Saved entries
(* ===== verification/Schema.v ===== *)
(** The validation of requests: class [jsonrpc_schema] of
    src/jsonrpc/json_rpc_schema.h and .cpp, the two schemas it loads from
    src/jsonrpc/schema/schema_request.json and schema_methods.json, and RapidJSON's
    validator as far as these schemas use it.

    A schema document is compiled as the constructor of RapidJSON's [Schema] does
    ([compile]); a keyword that the two documents do not use makes it fail, so that
    nothing is passed over in silence.  The validator then looks at a value
    ([validate]).  Two of its habits matter: the pattern of a string is matched
    against the text up to the first NUL or byte that is no UTF-8, and the length
    limits are not applied to a text that is no UTF-8.

    [enum] compares the 64-bit hash codes of the validator's [Hasher], not the
    values, so that a text that is not listed can pass for one that is
    ([Sample.collision]). *)

From Stdlib Require Import String.
From S2P Require Import Prelude Text Endian Json.
Open Scope Z_scope.

(** ** UTF-8 *)

Definition in_range (lo hi : Z) (c : ascii) : bool := (lo <=? uc c) && (uc c <=? hi).
(** A byte that continues a character. *)
Definition utf8_tail (c : ascii) : bool := in_range 128 191 c.

(** UTF8::Decode: the length of the first character, [None] when it is no UTF-8. *)
Definition utf8_len (s : bytes) : option nat :=
  match s with
  | [] => None
  | c :: r =>
      if in_range 0 127 c then Some 1%nat
      else
        match r with
        | [] => None
        | c1 :: r1 =>
            if in_range 194 223 c then if utf8_tail c1 then Some 2%nat else None
            else
              match r1 with
              | [] => None
              | c2 :: r2 =>
                  let three := if utf8_tail c2 then Some 3%nat else None in
                  if in_range 224 224 c then if in_range 160 191 c1 then three else None
                  else if in_range 237 237 c then if in_range 128 159 c1 then three else None
                  else if in_range 225 239 c then if utf8_tail c1 then three else None
                  else
                    match r2 with
                    | [] => None
                    | c3 :: _ =>
                        let four := if utf8_tail c2 && utf8_tail c3 then Some 4%nat else None in
                        if in_range 240 240 c then if in_range 144 191 c1 then four else None
                        else if in_range 241 243 c then if utf8_tail c1 then four else None
                        else if in_range 244 244 c then if in_range 128 143 c1 then four else None
                        else None
                    end
              end
        end
  end.

(** CountStringCodePoint; each round takes a character, so the length is enough
    fuel. *)
Fixpoint count_code_points (fuel : nat) (s : bytes) : option Z :=
  match s, fuel with
  | [], _ => Some 0
  | _, O => None
  | _, S fuel =>
      match utf8_len s with
      | Some n => option_map (Z.add 1) (count_code_points fuel (drop n s))
      | None => None
      end
  end.
Definition CountStringCodePoint (s : bytes) : option Z := count_code_points (length s) s.
Lemma ltrim_spec s : exists p, s = p ++ ltrim s /\ forallb isspace p = true /\ (forall c, head (ltrim s) = Some c -> isspace c = false).
Proof.
  induction s as [|c s (p & E1 & E2 & E3)]; [by exists []|]. cbn. destruct (isspace c) eqn:Ec.
  - exists (c :: p). cbn. rewrite Ec. split_and!; [by f_equal|done|done].
  - exists []. split_and!; [done|done|]. cbn. by intros d [= <-].
Qed.

(** ** jsonUtils.h *)

(** The types that getOpt reads, and what it returns. *)
Inductive json_type := TString | TInt | TUint | TLong | TUlong | TDouble | TBool | TArray | TObject.
Inductive json_read :=
| RString (s : bytes) | RNumber (z : Z) | RDouble (t : bytes) | RBool (b : bool) | RArray (l : list json) | RObject (l : members).

(** getOpt<T>(value): unsigned types are read through the signed accessors and
    converted; a text is cut at its first NUL. *)
Definition getOpt (t : json_type) (o : json) : option json_read :=
  match t, o with
  | TString, JStr s => Some (RString (c_str s))
  | TInt, JInt z => if IsInt o then Some (RNumber z) else None
  | TUint, JInt z => if IsInt o then Some (RNumber (u32 z)) else None
  | TLong, JInt z => if IsInt64 o then Some (RNumber z) else None
  | TUlong, JInt z => if IsInt64 o then Some (RNumber (u64 z)) else None
  | TDouble, JDouble d => Some (RDouble d)
  | TBool, JBool b => Some (RBool b)
  | TArray, JArr l => Some (RArray l)
  | TObject, JObj l => Some (RObject l)
  | _, _ => None
  end.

YOUR GOAL
Set every line of the data down again, word for word.

TASK ANSWER
(* ===== verification/Schema.v ===== *)
(** The validation of requests: class [jsonrpc_schema] of
    src/jsonrpc/json_rpc_schema.h and .cpp, the two schemas it loads from
    src/jsonrpc/schema/schema_request.json and schema_methods.json, and RapidJSON's
    validator as far as these schemas use it.

    A schema document is compiled as the constructor of RapidJSON's [Schema] does
    ([compile]); a keyword that the two documents do not use makes it fail, so that
    nothing is passed over in silence.  The validator then looks at a value
    ([validate]).  Two of its habits matter: the pattern of a string is matched
    against the text up to the first NUL or byte that is no UTF-8, and the length
    limits are not applied to a text that is no UTF-8.

    [enum] compares the 64-bit hash codes of the validator's [Hasher], not the
    values, so that a text that is not listed can pass for one that is
    ([Sample.collision]). *)

From Stdlib Require Import String.
From S2P Require Import Prelude Text Endian Json.
Open Scope Z_scope.

(** ** UTF-8 *)

Definition in_range (lo hi : Z) (c : ascii) : bool := (lo <=? uc c) && (uc c <=? hi).
(** A byte that continues a character. *)
Definition utf8_tail (c : ascii) : bool := in_range 128 191 c.

(** UTF8::Decode: the length of the first character, [None] when it is no UTF-8. *)
Definition utf8_len (s : bytes) : option nat :=
  match s with
  | [] => None
  | c :: r =>
      if in_range 0 127 c then Some 1%nat
      else
        match r with
        | [] => None
        | c1 :: r1 =>
            if in_range 194 223 c then if utf8_tail c1 then Some 2%nat else None
            else
              match r1 with
              | [] => None
              | c2 :: r2 =>
                  let three := if utf8_tail c2 then Some 3%nat else None in
                  if in_range 224 224 c then if in_range 160 191 c1 then three else None
                  else if in_range 237 237 c then if in_range 128 159 c1 then three else None
                  else if in_range 225 239 c then if utf8_tail c1 then three else None
                  else
                    match r2 with
                    | [] => None
                    | c3 :: _ =>
                        let four := if utf8_tail c2 && utf8_tail c3 then Some 4%nat else None in
                        if in_range 240 240 c then if in_range 144 191 c1 then four else None
                        else if in_range 241 243 c then if utf8_tail c1 then four else None
                        else if in_range 244 244 c then if in_range 128 143 c1 then four else None
                        else None
                    end
              end
        end
  end.

(** CountStringCodePoint; each round takes a character, so the length is enough
    fuel. *)
Fixpoint count_code_points (fuel : nat) (s : bytes) : option Z :=
  match s, fuel with
  | [], _ => Some 0
  | _, O => None
  | _, S fuel =>
      match utf8_len s with
      | Some n => option_map (Z.add 1) (count_code_points fuel (drop n s))
      | None => None
      end
  end.
Definition CountStringCodePoint (s : bytes) : option Z := count_code_points (length s) s.
Lemma ltrim_spec s : exists p, s = p ++ ltrim s /\ forallb isspace p = true /\ (forall c, head (ltrim s) = Some c -> isspace c = false).
Proof.
  induction s as [|c s (p & E1 & E2 & E3)]; [by exists []|]. cbn. destruct (isspace c) eqn:Ec.
  - exists (c :: p). cbn. rewrite Ec. split_and!; [by f_equal|done|done].
  - exists []. split_and!; [done|done|]. cbn. by intros d [= <-].
Qed.

(** ** jsonUtils.h *)

(** The types that getOpt reads, and what it returns. *)
Inductive json_type := TString | TInt | TUint | TLong | TUlong | TDouble | TBool | TArray | TObject.
Inductive json_read :=
| RString (s : bytes) | RNumber (z : Z) | RDouble (t : bytes) | RBool (b : bool) | RArray (l : list json) | RObject (l : members).

(** getOpt<T>(value): unsigned types are read through the signed accessors and
    converted; a text is cut at its first NUL. *)
Definition getOpt (t : json_type) (o : json) : option json_read :=
  match t, o with
  | TString, JStr s => Some (RString (c_str s))
  | TInt, JInt z => if IsInt o then Some (RNumber z) else None
  | TUint, JInt z => if IsInt o then Some (RNumber (u32 z)) else None
  | TLong, JInt z => if IsInt64 o then Some (RNumber z) else None
  | TUlong, JInt z => if IsInt64 o then Some (RNumber (u64 z)) else None
  | TDouble, JDouble d => Some (RDouble d)
  | TBool, JBool b => Some (RBool b)
  | TArray, JArr l => Some (RArray l)
  | TObject, JObj l => Some (RObject l)
  | _, _ => None
  end.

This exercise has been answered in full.